Spindotter
Door Jacques van der Neut
Voor de spindotter is vervoer over
water de juiste weg. Dotterbloemen horen bij het Hollandse
polderlandschap. Op plaatsen waar ze talrijk voorkomt, wordt het
beeld vanaf half april tot half mei door een gele waas overheerst.
Een grandioos gezicht.
Dotterbloemen
behoren tot de Ranonkelfamilie. Het aantal soorten van deze familie
is aanzienlijk; ongeveer drie- tot vierduizend. De dotterbladeren
zijn donkergroen, zwak glanzend en niervormig. De bladranden zijn
soms ondiep gezaagd of gekarteld. Opvallend zijn de intens,
dooiergele bloemen, die vanwege het overvloedige stuifmeel door veel
insecten worden bezocht. Aan de voet van de stampers wordt bovendien
nectar afgescheiden. Micropterix calthella, een fatsoenlijke
Nederlandse naam voor dit minuscule vlindertje ontbreekt helaas, is
een geregelde bezoeker. Het grijsbruine motje, met een
vleugelspanwijdte van amper een centimeter, zouden we misschien wel
dottermotje kunnen noemen. Dotters vinden we gewoonlijk in de buurt
van het water. Dus ook in de Biesbosch; eens een weergaloos
zoetwatergetijdengebied. In die glorietijd hulden velden
dotterbloemen de Biesbosch in een oneindig, geel gewaad.
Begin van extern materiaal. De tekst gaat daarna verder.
(** C9. [loadWeekNutrition] reports, for calories, protein, carbs and
    fat, the total of the extracted values over the recipes in the slots
    of the seven days, divided by 7 and rounded to the nearest integer.
    An extracted value is the rounded amount of the named nutrient, or 0
    when the nutrient or the whole nutrition payload is missing. When the
    calories of the week total 1400 the reported average is 200. *)
Theorem loadWeekNutrition_daily_average :
  forall w : World,
    let recipes := week_recipes (stored_plan w) in
    (exists goals : NutritionValues,
        loadWeekNutrition w =
        (Ret (mkNutritionValues
                (Math_round (inject_Z (total calories recipes) / 7))
                (Math_round (inject_Z (total protein recipes) / 7))
                (Math_round (inject_Z (total carbs recipes) / 7))
                (Math_round (inject_Z (total fat recipes) / 7)),
              goals),
         w))
    /\
    (forall x : Q,
        (x - (1 # 2) < inject_Z (Math_round x))%Q /\
        (inject_Z (Math_round x) <= x + (1 # 2))%Q)
    /\
    (forall (recipe : Recipe) (l : list Nutrient),
        recipe_nutrition recipe = Some (mkNutrition (Some l)) ->
        extractNutritionFromRecipe recipe =
        mkNutritionValues
          (match find_nutrient "Calories" l with
           | Some n => Math_round (nutrient_amount n) | None => 0%Z end)
          (match find_nutrient "Protein" l with
           | Some n => Math_round (nutrient_amount n) | None => 0%Z end)
          (match find_nutrient "Carbohydrates" l with
           | Some n => Math_round (nutrient_amount n) | None => 0%Z end)
          (match find_nutrient "Fat" l with
           | Some n => Math_round (nutrient_amount n) | None => 0%Z end))
    /\
    (forall recipe : Recipe,
        recipe_nutrition recipe = None \/ recipe_nutrition recipe = Some (mkNutrition None) ->
        extractNutritionFromRecipe recipe = mkNutritionValues 0 0 0 0)
    /\
    (total calories recipes = 1400%Z ->
     exists avg goals : NutritionValues,
       outcome loadWeekNutrition w = Ret (avg, goals) /\ calories avg = 200%Z).
Proof.
  intros w recipes. subst recipes.
  split; [ eexists; apply loadWeekNutrition_run | ].
  split; [ apply Math_round_nearest | ].
  split; [ apply extractNutritionFromRecipe_values | ].
  split; [ apply extractNutritionFromRecipe_missing | ].
  intros H1400. unfold outcome. rewrite loadWeekNutrition_run.
  do 2 eexists. split; [ reflexivity | ].
  simpl calories. now rewrite H1400.
Qed.

Lemma loadWeekNutrition_daily_average_witness :
  week_recipes (stored_plan monday_world) = [oatmeal; wrap; stew] /\
  map (fun r => calories (extractNutritionFromRecipe r)) [oatmeal; wrap; stew] =
    [455; 500; 445]%Z /\
  exists avg goals : NutritionValues,
    outcome loadWeekNutrition monday_world = Ret (avg, goals) /\ calories avg = 200%Z.
Proof.
  destruct (loadWeekNutrition_daily_average monday_world) as (_ & _ & _ & _ & H1400).
  split; [ reflexivity | ].
  split; [ reflexivity | ].
  apply H1400. reflexivity.
Defined.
Ieder voorjaar tientallen, honderden nee, duizenden dotters. Om van
te duizelen. Opkomend water onttrok ze aan het gezicht. Onder water
groeiden en bloeiden ze echter verder. Door het aanleggen van de
Haringvlietsluizen (tussen Hellevoetsluis en Stellendam) in het
kader van de Deltawerken, veranderde het karakter van de eens zo
dynamische Biesbosch.
Bij de ingebruikname van de gigantische
waterkering (november 1970) verstomde de hartslag van de Biesbosch.
Door het grotendeels verdwijnen van de getijdenwerking en de
rietcultuur is dŕt overweldigende dotterfestijn verleden tijd. De
dotters zijn natuurlijk niet uit de Biesbosch verdwenen.
Integendeel. Plaatselijk komt ze nog in grote dichtheden voor.
Op
buitendijkse groeiplaatsen vinden we de spindotter, een vorm die aan
sterk wisselende waterhoogten is aangepast. De spindotter is forser
dan de gewone dotterbloem en heeft in het stengelstuk één of meer
elleboogvormige knikken met dikke, massieve stengelknoppen. Hierin
ontwikkelen zich bladrozetjes, die uiteindelijk in spinvormige
wortelkluwens veranderen. ’s Zomers vallen de stengels van de
spindotter om en vergaan, waardoor de ‘dotterspinnen’ vrijkomen en
door het water worden verspreid. Voor de spindotter is vervoer over
water de juiste weg.
Groeien in getijdengebieden is
(over)leven in uitersten. Het ene moment verzuip je bijna en zo sta
je weer op het droge. In zo’n extreme omgeving zijn
overlevingskansen voor kiemplanten nihil. Dotterspinnen zijn in
feite kant-en-klare, jonge plantjes waarmee de spindotter zichzelf
‘stekt’ en het probleem van de kieming dus omzeilt.